The treatment for SPNs depends on the risk for malignancy. If the patient opts for surgery, a single surgical procedure is used to diagnose and remove the SPN.

If the patient is healthy enough to have surgery, the nodule should be surgically removed, unless:

  • the calcification is typical of a benign nodule; and
  • there is no radiological change in the size of the nodule for 2 years; and
  • the patient is not at high risk for lung cancer.

Studies have shown that the prognosis (outcome) is the same whether immediate action involves no action at all, surgery, or biopsy. In other words, a watch-and-wait attitude does not necessarily worsen the prognosis if the nodule is malignant.

Patients with low risk for cancer

If the patient is at low risk for cancer and all signs indicate that the nodule is benign, whether or not a biopsy has been done, the treatment is relatively conservative and should include:

  • PPD skin test;
  • repeat chest x-rays in 1-2 months (if there is no change at that time, repeat again in 2-4 months, and again in another 2-4 months)

If there is any growth, the patient should be considered moderate to high risk.



Patient with moderate to high risk for cancer

If the patient is at moderate to high risk for cancer and clinical signs indicate that the nodule is malignant, or if the malignancy of the nodule cannot be determined even after a biopsy, the SPN should be surgically removed. The patient should undergo pulmonary function tests to make sure they are healthy enough for surgery.

If the patient is a candidate for surgery and the the nodule is likely malignant, either a thoracotomy (open lung surgery) or a video-assisted thoracoscopic surgery (VATS) is performed. The latter has proven nearly 100% diagnostically accurate in patients for whom noninvasive biopsies prove indeterminate, and it carries a significantly lower risks compared to open lung surgery.

Thoracotomy
Deciding on a thoracotomy requires considerable thought, as there is a small risk for mortality. About 5% of patients who undergo the surgery are left with an air leak in the lungs. The surgery involves making an incision in the chest wall and removing small wedges of lung tissue. The patient usually stays in the hospital for several days afterwards.
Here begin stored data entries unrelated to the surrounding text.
Lemma run_spec from_seed allowances requests statuses seed :
  Forall (fun a => 0 <= la_allowance a) allowances -> Forall (fun p => Forall bitmap_ok p.2) requests ->
  NoDup (map fst statuses) ->
  exists G allowances' links, run from_seed shuffle layout params allowances requests statuses seed = Ok (G, allowances')
    /\ outcome_ok links G /\ Forall allowance_ok allowances'
    /\ (forall from to, in_range n from -> in_range n to -> permits layout links from to = may_send statuses from to)
    /\ exists rs, load_requests layout params requests = Ok rs
      /\ ((exists r, r ∈ rs /\ may_send statuses (sender (sr_link r)) (receiver (sr_link r)) = true) ->
          exists r, r ∈ rs /\ may_send statuses (sender (sr_link r)) (receiver (sr_link r)) = true
            /\ base_bandwidth params + hd 0 (bandwidth_increases r)
               <= get_granted_bandwidth G (idz (sender (sr_link r))) (idz (receiver (sr_link r)))).
Proof using Hlayout Hparams Hshuffle.
  intros Ha Hr Hst. unfold run. pose proof (ix_num _ Hlayout) as Hnum. rewrite (proj2 (Z.eqb_neq n 0)) by lia.
  destruct (load_allowances_spec _ Ha) as (am & E1 & Ham & Hnn). rewrite E1. simpl.
  destruct (load_statuses_spec _ Hst) as (sm & E2 & Hsm & Hat). rewrite E2. simpl.
  destruct (load_links_spec statuses sm Hsm Hat) as (links & E3 & Hl & Hp). rewrite E3. simpl.
  destruct (load_requests_spec _ Hr) as (rs & E4 & Hrs). rewrite E4. simpl.
  set (s := mkScheduler _ _ _ _ _ _). assert (start_ok s) as Hs.
  { destruct (lm_new_ok (T:=Z) n) as [Hnew Hnone]; [lia|]. split; simpl; try done; apply im_new_ok; lia. }
  destruct (schedule_spec rs s Hs Hrs) as (G & s' & E5 & HG & [Ha' Hr'] & Hprog). rewrite E5. simpl.
  destruct (update_state_spec s' Ha' Hr') as (l & E6 & Hl'). rewrite E6. simpl. exists G, l, links.
  split_and!; try done. exists rs. split; [done|].
  assert (forall r, r ∈ rs -> permits layout links (sender (sr_link r)) (receiver (sr_link r))
    = may_send statuses (sender (sr_link r)) (receiver (sr_link r))) as Heq.
  { intros r Hin. rewrite Forall_forall in Hrs. destruct (Hrs r Hin) as [[[H1 H2] _ _] _]. by apply Hp. }
  intros (r & Hin & Hop). unfold on_open_link in Hprog. simpl in Hprog.
  destruct Hprog as (q & Hq & Hqo & Hle); [exists r; by rewrite Heq|]. exists q. rewrite <- Heq by done. done.
Qed.
End scheduler.

(* ------------------------------------------------------------------ *)
(** ** The limits of a run *)

(** C12. For a layout whose identifiers and indices agree and parameters that satisfy what
    [calculate] establishes, whatever the stored allowances, the requests, the statuses
    of the shards and the choices of the shuffle, [run] returns: no index is out of
    range, no arithmetic overflows and the loop over the requests ends.  No shard is
    granted more than [max_shard_bandwidth] in total as a sender, nor as a receiver.  A
    link on which receipts may be sent gets at least the base bandwidth, every other
    link nothing.  The allowances kept for the next height are between 0 and
    [max_allowance]. *)
Theorem scheduler_within_limits {Rng : Type} (from_seed : list Z -> Rng)
    (shuffle : list SchedulerBandwidthRequest -> Rng -> list SchedulerBandwidthRequest * Rng)
    (layout : ShardLayout) (params : BandwidthSchedulerParams)
    (allowances : list LinkAllowance) (requests : list (Z * list BandwidthRequest))
    (statuses : list (Z * ShardStatus)) (seed : list Z) :
  (forall l g, (shuffle l g).1 ≡ₚ l) ->
  indexed layout -> params_ok (num_shards layout) params ->
  Forall (fun a => 0 <= la_allowance a) allowances ->
  Forall (fun p => Forall bitmap_ok p.2) requests ->
  NoDup (map fst statuses) ->
  exists granted allowances',
    run from_seed shuffle layout params allowances requests statuses seed = Ok (granted, allowances')
    /\ (forall from, from ∈ shard_ids layout ->
          zsum (get_granted_bandwidth granted from) (shard_ids layout) <= max_shard_bandwidth params)
    /\ (forall to, to ∈ shard_ids layout ->
          zsum (fun from => get_granted_bandwidth granted from to) (shard_ids layout) <= max_shard_bandwidth params)
    /\ (forall i j from to, get_shard_id layout i = Ok from -> get_shard_id layout j = Ok to ->
          in_range (num_shards layout) i -> in_range (num_shards layout) j ->
          if may_send layout statuses i j then base_bandwidth params <= get_granted_bandwidth granted from to
          else get_granted_bandwidth granted from to = 0)
    /\ Forall (fun a => 0 <= la_allowance a <= max_allowance params) allowances'.
Proof.
  intros Hsh Hl Hp Ha Hr Hst.
  destruct (run_spec shuffle layout params Hl Hp Hsh from_seed allowances requests statuses seed Ha Hr Hst)
    as (G & a' & links & E & [H1 H2 H3] & Ha' & Hperm & _).
  exists G, a'. split; [done|]. split; [done|]. split; [done|]. split; [|done].
  intros i j from to Ei Ej Hi Hj. specialize (H3 i j Hi Hj). rewrite Hperm in H3 by done.
  destruct (ix_id _ Hl i Hi) as (? & Ei' & Li). destruct (ix_id _ Hl j Hj) as (? & Ej' & Lj).
  rewrite Ei in Ei'. rewrite Ej in Ej'. injection Ei' as <-. injection Ej' as <-.
  unfold idz in H3. by rewrite Li, Lj in H3.
Qed.

(** What the requests of the block became. *)
Lemma collect_elem {A B} (f : A -> result (option B) unit) l : forall acc acc',
  for_each (fun a acc => let? o := f a in Ok (match o with Some b => acc ++ [b] | None => acc end)) l acc = Ok acc' ->
  forall b, b ∈ acc' <-> b ∈ acc \/ exists a, a ∈ l /\ f a = Ok (Some b).
Proof.
  induction l as [|a l IH]; intros acc acc' H b; simpl in H.
  { injection H as <-. set_solver. }
  apply rbind_Ok in H as (acc1 & E & H). apply rbind_Ok in E as (o & Eo & E). injection E as <-.
  rewrite (IH _ _ H). transitivity ((b ∈ acc \/ o = Some b) \/ exists a, a ∈ l /\ f a = Ok (Some b)).
  { destruct o as [b'|]; [rewrite elem_of_app, list_elem_of_singleton|]; naive_solver. }
  split.
  - intros [[?| ->]|(x & Hx & E)]; [by left|right; exists a; split; [left|done]|right; exists x; split; [by right|done]].
  - intros [?|(x & [->|Hx]%elem_of_cons & E)]; [by left; left|left; right; congruence|right; by exists x].
Qed.

Lemma load_requests_elem layout params requests rs : load_requests layout params requests = Ok rs ->
  forall r, r ∈ rs <-> exists from l q, (from, l) ∈ requests /\ q ∈ l
    /\ scheduler_request from q params layout = Ok (Some r).
Proof.
  unfold load_requests. intros H r. enough (forall acc rs,
    for_each (fun '(sender_shard, l) acc => for_each (fun request acc =>
          let? o := scheduler_request sender_shard request params layout in
          Ok (match o with Some r => acc ++ [r] | None => acc end)) l acc) requests acc = Ok rs ->
    r ∈ rs <-> r ∈ acc \/ exists from l q, (from, l) ∈ requests /\ q ∈ l
      /\ scheduler_request from q params layout = Ok (Some r)) as Hall.
  { rewrite (Hall [] rs H). set_solver. }
  clear H rs. induction requests as [|[from l] requests IH]; intros acc rs H; simpl in H.
  { injection H as <-. set_solver. }
  apply rbind_Ok in H as (acc1 & E & H). rewrite (IH _ _ H). pose proof (collect_elem _ _ _ _ E r) as Hc.
  rewrite Hc. split.
  - intros [[?|(q & Hq & E')]|(f & l' & q & Hin & Hq & E')]; [by left|right..].
    + exists from, l, q. split; [left|done].
    + exists f, l', q. split; [by right|done].
  - intros [?|(f & l' & q & Hin & Hq & E')]; [by left; left|].
    apply elem_of_cons in Hin as [[= -> ->]|Hin]; [left; right; by exists q|right; by exists f, l', q].
Qed.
Video-assisted thoracoscopy
Video-assisted thoracoscopy involves inspecting and sampling the abnormal lung tissue using an instrument called a thoracoscope. The procedure involves inserting a flexible tube that looks like a miniature telescope, a tiny camera, and surgical instruments through an incision in the chest. The camera displays the image on a TV screen and the surgeon uses the display to guide the operation. Its advantages over traditional thoracotomy include shorter recovery time and a smaller incision.

Video-assisted thoracoscopy is especially advantageous for patients undergoing a combined diagnostic (biopsy) and therapeutic (surgical removal) procedure. Its complications are rare and death is extremely uncommon, making it preferable to open lung biopsy or surgery.